Collected data entries
(* ===== verification/Strs.v ===== *)
(** * Go strings

    Strings are sequences of bytes, ordered bytewise as Go's [<] and
    [slices.Sort] order them, with the few functions of [strings], [strconv] and
    [hash/fnv] the program uses. *)
From Stdlib Require Import Ascii.
From stdpp Require Import pretty.
From S2P Require Import Prelude.

(** ** Order *)

Definition str_le (a b : string) : Prop := String.leb a b = true.
#[export] Instance str_le_dec : RelDecision str_le.
Proof. intros a b. unfold str_le. apply _. Defined.

Lemma compare_lt_trans (a b c : string) :
  String.compare a b = Lt → String.compare b c = Lt → String.compare a c = Lt.
Proof.
  revert b c. induction a as [|x a IH]; intros [|y b] [|z c]; simpl; try done.
  unfold Ascii.compare.
  destruct (N.compare_spec (Ascii.N_of_ascii x) (Ascii.N_of_ascii y)) as [Hxy|Hxy|Hxy],
    (N.compare_spec (Ascii.N_of_ascii y) (Ascii.N_of_ascii z)) as [Hyz|Hyz|Hyz];
    try done; intros Hab Hbc;
    destruct (N.compare_spec (Ascii.N_of_ascii x) (Ascii.N_of_ascii z)) as [Hxz|Hxz|Hxz];
    try done; try lia. by eapply IH.
Qed.

#[export] Instance str_le_total : Total str_le.
Proof. intros a b. unfold str_le. destruct (String.leb_total a b); auto. Qed.

#[export] Instance str_le_trans : Transitive str_le.
Proof.
  intros a b c. unfold str_le, String.leb.
  destruct (String.compare a b) eqn:Hab; [apply String.compare_eq_iff in Hab; by subst| |done].
  destruct (String.compare b c) eqn:Hbc; [apply String.compare_eq_iff in Hbc; subst| |done].
  - by rewrite Hab.
  - intros _ _. by rewrite (compare_lt_trans a b c).
Qed.

#[export] Instance str_le_antisym : AntiSymm (=) str_le.
Proof. intros a b. apply String.leb_antisym. Qed.

(** Two sorted lists with the same elements are equal. *)
Lemma str_sorted_unique (l k : list string) :
  StronglySorted str_le l → StronglySorted str_le k → l ≡ₚ k → l = k.
Proof. apply StronglySorted_unique. apply _. Qed.

(** [sort.Strings]. *)
Definition sort_strings (l : list string) : list string := merge_sort str_le l.

Lemma sort_strings_perm l : sort_strings l ≡ₚ l.
Proof. apply merge_sort_Permutation. Qed.

Lemma sort_strings_sorted l : StronglySorted str_le (sort_strings l).
Proof. apply StronglySorted_merge_sort; apply _. Qed.

#[export] Instance sort_strings_proper : Proper ((≡ₚ) ==> (=)) sort_strings.
Proof.
  intros l k Hlk. apply str_sorted_unique; [apply sort_strings_sorted..|].
  by rewrite !sort_strings_perm.
Qed.

(** ** Conversions *)

(** [strconv.Itoa] and [%d]. *)
Definition Itoa (z : Z) : string := pretty z.

(** The value of decimal digits that follow the number [acc]. *)
Fixpoint parse_digits (s : string) (acc : N) : option N :=
  match s with
  | EmptyString => Some acc
  | String c s =>
      let d := Ascii.N_of_ascii c in
      if decide (48 ≤ d ∧ d ≤ 57)%N then parse_digits s (10 * acc + (d - 48))%N else None
  end.

(** [strconv.Atoi]: an optional sign, at least one digit, the range of [int]. *)
Definition Atoi (s : string) : option Z :=
  let '(neg, digits) :=
    match s with
    | String c rest =>
        if decide (c = "-"%char) then (true, rest)
        else if decide (c = "+"%char) then (false, rest) else (false, s)
    | EmptyString => (false, s)
    end in
  if decide (digits = "") then None
  else
    n ← parse_digits digits 0;
    let z := if neg : bool then - Z.of_N n else Z.of_N n in
    if decide (- 2 ^ 63 <= z < 2 ^ 63) then Some z else None.

Lemma pretty_N_char_digit (x : N) :
  (x < 10)%N → Ascii.N_of_ascii (pretty_N_char x) = (48 + x)%N.
Proof.
  intros Hx. assert (x ∈ [0; 1; 2; 3; 4; 5; 6; 7; 8; 9])%N as Hin.
  { destruct (decide (x = 0 ∨ x = 1 ∨ x = 2 ∨ x = 3 ∨ x = 4)%N); [set_solver|].
    assert (x = 5 ∨ x = 6 ∨ x = 7 ∨ x = 8 ∨ x = 9)%N by lia. set_solver. }
  repeat (apply elem_of_cons in Hin as [->|Hin]; [done|]). by apply not_elem_of_nil in Hin.
Qed.

Lemma parse_pretty_go (x : N) (s : string) :
  parse_digits (pretty_N_go x s) 0 = parse_digits s x.
Proof.
  revert s. induction (N.lt_wf_0 x) as [x _ IH]; intros s.
  destruct (decide (0 < x)%N) as [Hx|Hx]; [|by replace x with 0%N by lia; rewrite pretty_N_go_0].
  rewrite pretty_N_go_step by done. rewrite IH by (apply N.div_lt; lia). cbn [parse_digits].
  pose proof (N.mod_lt x 10 ltac:(lia)).
  pose proof (N.div_mod' x 10) as Hdm. rewrite pretty_N_char_digit by done.
  remember (x `mod` 10)%N as d. remember (x `div` 10)%N as q. clear IH.
  rewrite decide_True by lia. f_equal. lia.
Qed.

Lemma parse_pretty (x : N) : parse_digits (pretty x) 0 = Some x.
Proof.
  unfold pretty, pretty_N. destruct (decide (x = 0)%N) as [->|]; [done|].
  by rewrite parse_pretty_go.
Qed.

(** A string that parses starts with a digit unless it is empty. *)
Lemma parse_head c s acc n : parse_digits (String c s) acc = Some n → c ≠ "-"%char ∧ c ≠ "+"%char.
Proof. cbn. intros H. split; intros ->; by rewrite decide_False in H by (cbn; lia). Qed.

Lemma pretty_N_ne_empty (x : N) : pretty x ≠ "".
Proof.
  unfold pretty, pretty_N. destruct (decide _) as [->|Hx]; [done|].
  assert (∀ y s, s ≠ "" → pretty_N_go y s ≠ "") as H.
  { intros y. induction (N.lt_wf_0 y) as [y _ IH]; intros s Hs. destruct (decide (0 < y)%N) as [Hy|Hy].
    - rewrite pretty_N_go_step by done. apply IH; [apply N.div_lt; lia|done].
    - by replace y with 0%N by lia; rewrite pretty_N_go_0. }
  rewrite pretty_N_go_step by lia. by apply H.
Qed.

Lemma Itoa_nonneg (z : Z) : 0 <= z → Itoa z = pretty (Z.to_N z).
Proof. by destruct z. Qed.

#[export] Instance Itoa_inj : Inj (=) (=) Itoa.
Proof. unfold Itoa. apply _. Qed.

(** [Atoi] inverts [Itoa]. *)
Lemma Atoi_Itoa (z : Z) : - 2 ^ 63 <= z < 2 ^ 63 → Atoi (Itoa z) = Some z.
Proof.
  intros Hz. assert (∀ n : N, ∃ c s, pretty n = String c s ∧ c ≠ "-"%char ∧ c ≠ "+"%char) as Hhd.
  { intros n. pose proof (parse_pretty n) as Hp. pose proof (pretty_N_ne_empty n).
    destruct (pretty n) as [|c s]; [done|]. exists c, s. split; [done|]. by eapply parse_head. }
  unfold Atoi. destruct (decide (0 <= z)) as [Hpos|Hneg].
  - rewrite Itoa_nonneg by done. destruct (Hhd (Z.to_N z)) as (c & s & Hc & H1 & H2).
    rewrite Hc. rewrite !decide_False by done. rewrite <-Hc, parse_pretty. cbn.
    rewrite Z2N.id by done. by rewrite decide_True.
  - destruct z as [|p|p]; [lia|lia|].
    change (Itoa (Z.neg p)) with (String "-" (pretty (N.pos p))).
    cbv beta iota zeta. rewrite decide_True by done.
    rewrite decide_False by apply pretty_N_ne_empty.
    rewrite parse_pretty. cbn. by rewrite decide_True.
Qed.

(** No [-] inside digits. *)
Fixpoint has_dash (s : string) : bool :=
  match s with
  | EmptyString => false
  | String c s => bool_decide (c = "-"%char) || has_dash s
  end.

Lemma parse_no_dash s acc n : parse_digits s acc = Some n → has_dash s = false.
Proof.
  revert acc. induction s as [|c s IH]; intros acc Hp; [done|].
  destruct (parse_head _ _ _ _ Hp) as [Hc _]. cbn in Hp |- *. case_decide; [|done].
  rewrite bool_decide_eq_false_2 by done. by eapply IH.
Qed.

Lemma dash_split s1 s2 t1 t2 :
  has_dash s1 = false → has_dash s2 = false →
  s1 +:+ "-" +:+ t1 = s2 +:+ "-" +:+ t2 → s1 = s2 ∧ t1 = t2.
Proof.
  revert s2. induction s1 as [|c s1 IH]; intros [|c' s2]; cbn; intros H1 H2 Heq.
  - by injection Heq.
  - injection Heq as <- _. by rewrite bool_decide_eq_true_2 in H2.
  - injection Heq as -> _. by rewrite bool_decide_eq_true_2 in H1.
  - apply orb_false_iff in H1 as [_ H1], H2 as [_ H2]. injection Heq as <- Heq.
    by destruct (IH s2 H1 H2 Heq) as [-> ->].
Qed.

(** [strings.Join]. *)
Fixpoint strings_Join (l : list string) (sep : string) : string :=
  match l with
  | [] => ""
  | [s] => s
  | s :: l => s +:+ sep +:+ strings_Join l sep
  end.

(** ** Runes

    [range] over a string decodes UTF-8: the rune of the first bytes and how
    many they are; a malformed sequence is U+FFFD, of width 1. *)
Definition RuneError : Z := 65533.

Definition cont (b : Z) : bool := bool_decide (128 <= b < 192).

Definition DecodeRune (l : list Z) : Z * nat :=
  match l with
  | [] => (RuneError, 0%nat)
  | a :: l =>
      if decide (a < 128) then (a, 1%nat)
      else match l with
      | b :: l' =>
          if decide (194 <= a < 224) then
            if cont b then (Z.lor (Z.shiftl (Z.land a 31) 6) (Z.land b 63), 2%nat)
            else (RuneError, 1%nat)
          else match l' with
          | c :: l'' =>
              if decide (224 <= a < 240) then
                if cont b && cont c && bool_decide (¬ (a = 224 ∧ b < 160)) &&
                   bool_decide (¬ (a = 237 ∧ b >= 160))
                then (Z.lor (Z.lor (Z.shiftl (Z.land a 15) 12) (Z.shiftl (Z.land b 63) 6))
                        (Z.land c 63), 3%nat)
                else (RuneError, 1%nat)
              else match l'' with
              | d :: _ =>
                  if bool_decide (240 <= a < 245) && cont b && cont c && cont d &&
                     bool_decide (¬ (a = 240 ∧ b < 144)) && bool_decide (¬ (a = 244 ∧ b >= 144))
                  then (Z.lor (Z.lor (Z.lor (Z.shiftl (Z.land a 7) 18) (Z.shiftl (Z.land b 63) 12))
                          (Z.shiftl (Z.land c 63) 6)) (Z.land d 63), 4%nat)
                  else (RuneError, 1%nat)
              | [] => (RuneError, 1%nat)
              end
          | [] => (RuneError, 1%nat)
          end
      | [] => (RuneError, 1%nat)
      end
  end.

Lemma DecodeRune_width a l : (1 <= (DecodeRune (a :: l)).2 <= length (a :: l))%nat.
Proof.
  unfold DecodeRune. destruct (decide (a < 128)); [simpl; lia|].
  destruct l as [|b l]; [simpl; lia|]. case_decide; [destruct (cont b); simpl; lia|].
  destruct l as [|c l]; [simpl; lia|]. case_decide; [destruct (_ && _); simpl; lia|].
  destruct l as [|d l]; [simpl; lia|]. destruct (_ && _); simpl; lia.
Qed.

(** [strings.FieldsFunc] on the bytes of a string: the maximal runs of runes of
    which [f] does not hold; [word] is the run being read.  [n] bounds the number
    of runes, which the number of bytes does. *)
Fixpoint fields (n : nat) (f : Z → bool) (word : option (list Z)) (l : list Z)
    : list (list Z) :=
  match n, l with
  | S n, _ :: _ =>
      let '(r, w) := DecodeRune l in
      if f r then option_list word ++ fields n f None (drop w l)
      else fields n f (Some (default [] word ++ take w l)) (drop w l)
  | _, _ => option_list word
  end.

Definition bytes_of (s : string) : list Z :=
  (λ a, Z.of_N (Ascii.N_of_ascii a)) <$> String.list_ascii_of_string s.

Definition string_of (l : list Z) : string :=
  String.string_of_list_ascii ((λ z, Ascii.ascii_of_N (Z.to_N z)) <$> l).

Definition FieldsFunc (s : string) (f : Z → bool) : list string :=
  string_of <$> fields (length (bytes_of s)) f None (bytes_of s).

Lemma string_of_bytes_of s : string_of (bytes_of s) = s.
Proof.
  unfold string_of, bytes_of. rewrite <-list_fmap_compose.
  rewrite (list_fmap_ext _ id), list_fmap_id; [apply String.string_of_list_ascii_of_string|].
  intros i a _. simpl. by rewrite N2Z.id, Ascii.ascii_N_embedding.
Qed.

(** ** Hashing keys

    The 32-bit FNV-1a hash of Go's [hash/fnv], which the sharded key/value
    service and MapReduce use to spread keys. *)

Definition fnv_offset : Z := 2166136261.
Definition fnv_prime : Z := 16777619.

Definition byte_of (a : Ascii.ascii) : Z := Z.of_N (Ascii.N_of_ascii a).

(** [hash ^= byte; hash *= prime] on a [uint32]. *)
Definition fnv1a_step (h b : Z) : Z := u32 (Z.lxor h b * fnv_prime).

(** [fnv.New32a], [Write] and [Sum32]. *)
Definition fnv32a (key : string) : Z :=
  foldl fnv1a_step fnv_offset (byte_of <$> String.list_ascii_of_string key).

Lemma fnv32a_range key : 0 <= fnv32a key < 2 ^ 32.
Proof.
  unfold fnv32a. generalize (byte_of <$> String.list_ascii_of_string key). intros l.
  assert (∀ h, 0 <= h < 2 ^ 32 → 0 <= foldl fnv1a_step h l < 2 ^ 32) as H; [|by apply H].
  induction l as [|b l IH]; intros h Hh; [done|]. simpl. apply IH, u32_bound.
Qed.
(* ===== verification/KvHist.v ===== *)
(** * The history of the key/value service

    The handler executions replay to the current store and versions only grow,
    by one for each [Put] that is applied.  Nothing here depends on who asked for
    an execution, a client that waits or one that has given up. *)
From S2P Require Import Prelude Rpc KvSrv KvModel Clerk KvSys.

(** ** Replaying the history *)

Fixpoint replay (kv : KVServer) (xs : list Exec) (kv' : KVServer) : Prop :=
  match xs with
  | [] => kv = kv'
  | x :: xs =>
      (srv_exec kv (x_op x)).2 = x_rep x ∧ replay (srv_exec kv (x_op x)).1 xs kv'
  end.

Lemma replay_snoc kv xs kv1 x :
  replay kv xs kv1 → (srv_exec kv1 (x_op x)).2 = x_rep x →
  replay kv (xs ++ [x]) (srv_exec kv1 (x_op x)).1.
Proof.
  revert kv. induction xs as [|y xs IH]; simpl.
  - by intros kv <- ->.
  - intros kv [Hy Hxs] Hx. split; [done|]. by apply IH.
Qed.

(** [x] ran the handler of the [Put] [a] and applied it. *)
Definition applied_put (x : Exec) (a : PutArgs) : Prop :=
  x_op x = OpPut a ∧ x_rep x = RepPut (MkPutReply OK).

Lemma exec_put_applied kv x a :
  x_op x = OpPut a → (srv_exec kv (x_op x)).2 = x_rep x →
  applied_put x a ↔ put_applies kv a.
Proof.
  intros Hop Hrep. rewrite <-put_reply_ok_iff. unfold applied_put.
  rewrite <-Hrep, Hop. simpl. destruct (Put kv a) as [kv' [e]]; simpl. naive_solver.
Qed.

(** ** Versions along the history *)

Record versions_ok (kv : KVServer) (xs : list Exec) : Prop := {
  vo_bound k : 0 <= cur_version kv k <= len xs;
  vo_applied x a :
    x ∈ xs → applied_put x a →
    is_Some (store kv !! pa_Key a) ∧ 0 <= pa_Version a < cur_version kv (pa_Key a);
  vo_mono i j x y a b :
    (i < j)%nat → xs !! i = Some x → xs !! j = Some y →
    applied_put x a → applied_put y b → pa_Key a = pa_Key b →
    pa_Version a < pa_Version b;
}.

Lemma versions_ok_init : versions_ok MakeKVServer [].
Proof.
  split.
  - intros k. unfold cur_version. simpl. rewrite lookup_empty. unfold len. simpl. lia.
  - by intros x a ?%elem_of_nil.
  - done.
Qed.

(** A run that leaves the store alone. *)
Lemma versions_ok_same kv xs x :
  versions_ok kv xs → (∀ a, ¬ applied_put x a) → versions_ok kv (xs ++ [x]).
Proof.
  intros [Hb Ha Hm] Hx. split.
  - intros k. specialize (Hb k). unfold len in *. rewrite length_app. simpl. lia.
  - intros y a [Hy|Hy]%elem_of_app Hap; [by apply (Ha y)|].
    apply list_elem_of_singleton in Hy as ->. by destruct (Hx a).
  - intros i j y z a b Hij [[? Hi]|[-> <-]]%lookup_snoc_Some
      [[? Hj]|[-> <-]]%lookup_snoc_Some Hy Hz;
      try (exfalso; by eapply Hx). intros Hk. by eapply (Hm i j y z a b).
Qed.

Lemma cur_version_put kv a k :
  put_applies kv a → 0 <= cur_version kv (pa_Key a) < 2 ^ 64 - 1 →
  cur_version (Put kv a).1 k =
    if decide (pa_Key a = k) then cur_version kv k + 1 else cur_version kv k.
Proof.
  intros Ha Hb. rewrite put_applied by done. unfold cur_version at 1. simpl.
  rewrite lookup_insert. case_decide; [|done]. subst. simpl.
  by rewrite ver_succ_small.
Qed.

Lemma versions_ok_put kv xs x a :
  versions_ok kv xs → applied_put x a → put_applies kv a → len xs < 2 ^ 64 - 1 →
  versions_ok (Put kv a).1 (xs ++ [x]).
Proof.
  intros [Hb Ha Hm] Hx Hap Hlen.
  assert (∀ k, cur_version (Put kv a).1 k =
    if decide (pa_Key a = k) then cur_version kv k + 1 else cur_version kv k) as Hcur.
  { intros k. apply cur_version_put; [done|]. specialize (Hb (pa_Key a)). lia. }
  assert (∀ b, applied_put x b → b = a) as Hinj.
  { destruct Hx as [Hop _]. intros b [Hop' _]. congruence. }
  split.
  - intros k. specialize (Hb k). rewrite Hcur. unfold len in *. rewrite length_app.
    simpl. case_decide; lia.
  - intros y b [Hy|Hy]%elem_of_app Hyb.
    + destruct (Ha y b Hy Hyb) as [Hs Hlt]. rewrite Hcur. split.
      * apply elem_of_dom. eapply put_keeps_keys. by apply elem_of_dom.
      * case_decide; lia.
    + apply list_elem_of_singleton in Hy as ->. apply Hinj in Hyb as ->.
      rewrite Hcur, decide_True by done. split.
      * rewrite put_applied by done. simpl. rewrite lookup_insert_eq. eauto.
      * specialize (Hb (pa_Key a)). unfold put_applies in Hap. lia.
  - intros i j y z b c Hij Hi Hj Hyb Hzc Hk.
    apply lookup_snoc_Some in Hi as [[? Hi]|[-> <-]];
      apply lookup_snoc_Some in Hj as [[? Hj]|[-> <-]]; [by eapply (Hm i j y z b c)| |lia|lia].
    apply Hinj in Hzc as ->.
    destruct (Ha y b) as [_ Hlt]; [by eapply list_elem_of_lookup_2|done|].
    unfold put_applies in Hap. rewrite Hk in Hlt. lia.
Qed.

(** Two runs that applied the same key and version are the same run. *)
Lemma versions_ok_unique kv xs i j x y a b :
  versions_ok kv xs → xs !! i = Some x → xs !! j = Some y →
  applied_put x a → applied_put y b →
  pa_Key a = pa_Key b → pa_Version a = pa_Version b → i = j.
Proof.
  intros [_ _ Hm] Hi Hj Hx Hy Hk Hv.
  destruct (decide (i = j)) as [|Hne]; [done|exfalso].
  destruct (decide (i < j)%nat).
  - specialize (Hm i j x y a b ltac:(done) Hi Hj Hx Hy Hk). lia.
  - specialize (Hm j i y x b a ltac:(lia) Hj Hi Hy Hx (eq_sym Hk)). lia.
Qed.

(** ** An absent key *)

Lemma exec_keeps kv op k : is_Some (store kv !! k) → is_Some (store (srv_exec kv op).1 !! k).
Proof.
  destruct op as [g|a]; cbn; [done|]. rewrite <-!elem_of_dom.
  intros Hk%(put_keeps_keys kv a). by destruct (Put kv a).
Qed.

Lemma replay_keeps kv xs kv' k :
  replay kv xs kv' → is_Some (store kv !! k) → is_Some (store kv' !! k).
Proof.
  revert kv. induction xs as [|x xs IH]; intros kv; cbn; [by intros ->|].
  intros [_ Hr] Hk. by eapply IH, exec_keeps.
Qed.

Lemma replay_app kv xs ys kv' :
  replay kv (xs ++ ys) kv' → ∃ kv1, replay kv xs kv1 ∧ replay kv1 ys kv'.
Proof.
  revert kv. induction xs as [|x xs IH]; intros kv; cbn; [by exists kv|].
  intros [Hx (kv1 & H1 & H2)%IH]. by exists kv1.
Qed.

(** A run that finds the key absent. *)
Definition absent_put (x : Exec) (a : PutArgs) : Prop :=
  x_op x = OpPut a ∧ x_rep x = RepPut (MkPutReply ErrNoKey).

(** It comes before any [Put] of the key that applies. *)
Lemma absent_first kv xs kv' i j x y a b :
  replay kv xs kv' → xs !! i = Some x → xs !! j = Some y →
  applied_put x a → absent_put y b → pa_Key a = pa_Key b → (j < i)%nat.
Proof.
  intros Hr Hi Hj Ha [Hop Hrep] Hk. destruct (decide (j < i)%nat) as [|Hle]; [done|exfalso].
  assert (i ≠ j) as Hne.
  { intros ->. rewrite Hi in Hj. injection Hj as ->. destruct Ha as [_ Ha]. rewrite Ha in Hrep. discriminate. }
  rewrite <-(take_drop_middle _ _ _ Hi) in Hr. apply replay_app in Hr as (kv1 & _ & Hx & Hr).
  assert (is_Some (store (srv_exec kv1 (x_op x)).1 !! pa_Key b)) as Hs.
  { pose proof Ha as [Hopx _]. apply (exec_put_applied kv1 x a Hopx Hx) in Ha. rewrite Hopx. cbn.
    rewrite <-Hk. pose proof (put_applied kv1 a Ha) as Hp. destruct (Put kv1 a) as [kv2 r]. cbn.
    injection Hp as -> _. cbn. rewrite lookup_insert_eq. eauto. }
  assert (drop (S i) xs !! (j - S i)%nat = Some y) as Hy by (rewrite lookup_drop, <-Hj; f_equal; lia).
  rewrite <-(take_drop_middle _ _ _ Hy) in Hr. apply replay_app in Hr as (kv2 & Hr1 & Hy' & _).
  apply (replay_keeps _ _ _ _ Hr1) in Hs as [e He]. rewrite Hop, Hrep in Hy'. cbn in Hy'.
  unfold Put in Hy'. rewrite He in Hy'. by case_decide.
Qed.

Section Invariant.
Context {P : Type} `{!KVClient P}.
Implicit Types s : Sys P.

(** ** The history invariant *)

Record hist_inv s : Prop := {
  hi_replay : replay MakeKVServer (s_execs s) (s_srv s);
  hi_versions : versions_ok (s_srv s) (s_execs s);
  hi_sorted i j x y :
    (i < j)%nat → s_execs s !! i = Some x → s_execs s !! j = Some y → x_time x < x_time y;
  hi_lt x : x ∈ s_execs s → x_call x < x_time x < s_clock s;
  hi_len : len (s_execs s) <= s_clock s;
}.

Lemma hist_inv_same s s' :
  hist_inv s → s_srv s' = s_srv s → s_execs s' = s_execs s →
  s_clock s' = s_clock s + 1 → hist_inv s'.
Proof.
  intros [H1 H2 H3 H4 H5] Hs Hx Hc. split; rewrite ?Hs, ?Hx; try done.
  - intros x Hin. specialize (H4 x Hin). lia.
  - lia.
Qed.

Lemma srv_exec_versions kv xs x :
  versions_ok kv xs → (srv_exec kv (x_op x)).2 = x_rep x → len xs < 2 ^ 64 - 1 →
  versions_ok (srv_exec kv (x_op x)).1 (xs ++ [x]).
Proof.
  intros Hv Hrep Hlen. destruct (x_op x) as [g|a] eqn:Hop; simpl.
  - apply versions_ok_same; [done|]. intros a [Hop' _]. congruence.
  - pose proof (exec_put_applied kv x a Hop) as Hiff. rewrite Hop in Hiff.
    specialize (Hiff Hrep). simpl in *. destruct (Put kv a) as [kv' r] eqn:Hput. simpl.
    change kv' with (kv', r).1. rewrite <-Hput.
    destruct (decide (put_applies kv a)) as [Ha|Ha].
    + apply versions_ok_put; try done. by apply Hiff.
    + rewrite put_rejected by done. simpl. apply versions_ok_same; [done|].
      intros b Hb. assert (b = a) as -> by (destruct Hb; congruence). tauto.
Qed.

(** A handler runs: [x] is what it was asked and what it answered. *)
Lemma hist_inv_run s s' x :
  hist_inv s → x_call x < s_clock s → s_clock s < 2 ^ 64 - 1 → x_time x = s_clock s →
  x_rep x = (srv_exec (s_srv s) (x_op x)).2 → s_srv s' = (srv_exec (s_srv s) (x_op x)).1 →
  s_clock s' = s_clock s + 1 → s_execs s' = s_execs s ++ [x] → hist_inv s'.
Proof.
  intros [H1 H2 H3 H4 H5] Hcall Hclk Ht Hrep Hsrv Hclk' Hx.
  split; rewrite ?Hx, ?Hsrv, ?Hclk'.
  - by apply replay_snoc.
  - by apply (srv_exec_versions _ _ x); [|rewrite Hrep|lia].
  - intros i j y z Hij [[? Hi]|[-> <-]]%lookup_snoc_Some [[? Hj]|[-> <-]]%lookup_snoc_Some;
      [by eapply (H3 i j)| |lia|lia].
    apply list_elem_of_lookup_2, H4 in Hi. simpl. lia.
  - intros y [Hy|Hy]%elem_of_app; [specialize (H4 y Hy); lia|].
    apply list_elem_of_singleton in Hy as ->. lia.
  - unfold len in *. rewrite length_app. simpl. lia.
Qed.

Lemma hist_inv_exec s c p b :
  hist_inv s → b_call b < s_clock s → s_clock s < 2 ^ 64 - 1 → hist_inv (do_exec s c p b).
Proof.
  intros Hh Hcall Hclk. destruct (do_exec_view s c p b) as (H1 & _ & H2 & _ & H3 & _).
  by eapply (hist_inv_run s _ _ Hh); [..|exact H3].
Qed.

Lemma hist_inv_late s q late' :
  hist_inv s → lr_call q < s_clock s → s_clock s < 2 ^ 64 - 1 → hist_inv (do_late s q late').
Proof.
  intros Hh Hcall Hclk. destruct (do_late_view s q late') as (H1 & _ & H2 & _ & H3 & _).
  by eapply (hist_inv_run s _ _ Hh); [..|exact H3].
Qed.
End Invariant.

Description of the task:
Looking at the data above, return every line from the one with "Definition applied_put (x" down to the one with "vo_applied x a", exactly and inclusively.

Output of the exercise:
Definition applied_put (x : Exec) (a : PutArgs) : Prop :=
  x_op x = OpPut a ∧ x_rep x = RepPut (MkPutReply OK).

Lemma exec_put_applied kv x a :
  x_op x = OpPut a → (srv_exec kv (x_op x)).2 = x_rep x →
  applied_put x a ↔ put_applies kv a.
Proof.
  intros Hop Hrep. rewrite <-put_reply_ok_iff. unfold applied_put.
  rewrite <-Hrep, Hop. simpl. destruct (Put kv a) as [kv' [e]]; simpl. naive_solver.
Qed.

(** ** Versions along the history *)

Record versions_ok (kv : KVServer) (xs : list Exec) : Prop := {
  vo_bound k : 0 <= cur_version kv k <= len xs;
  vo_applied x a :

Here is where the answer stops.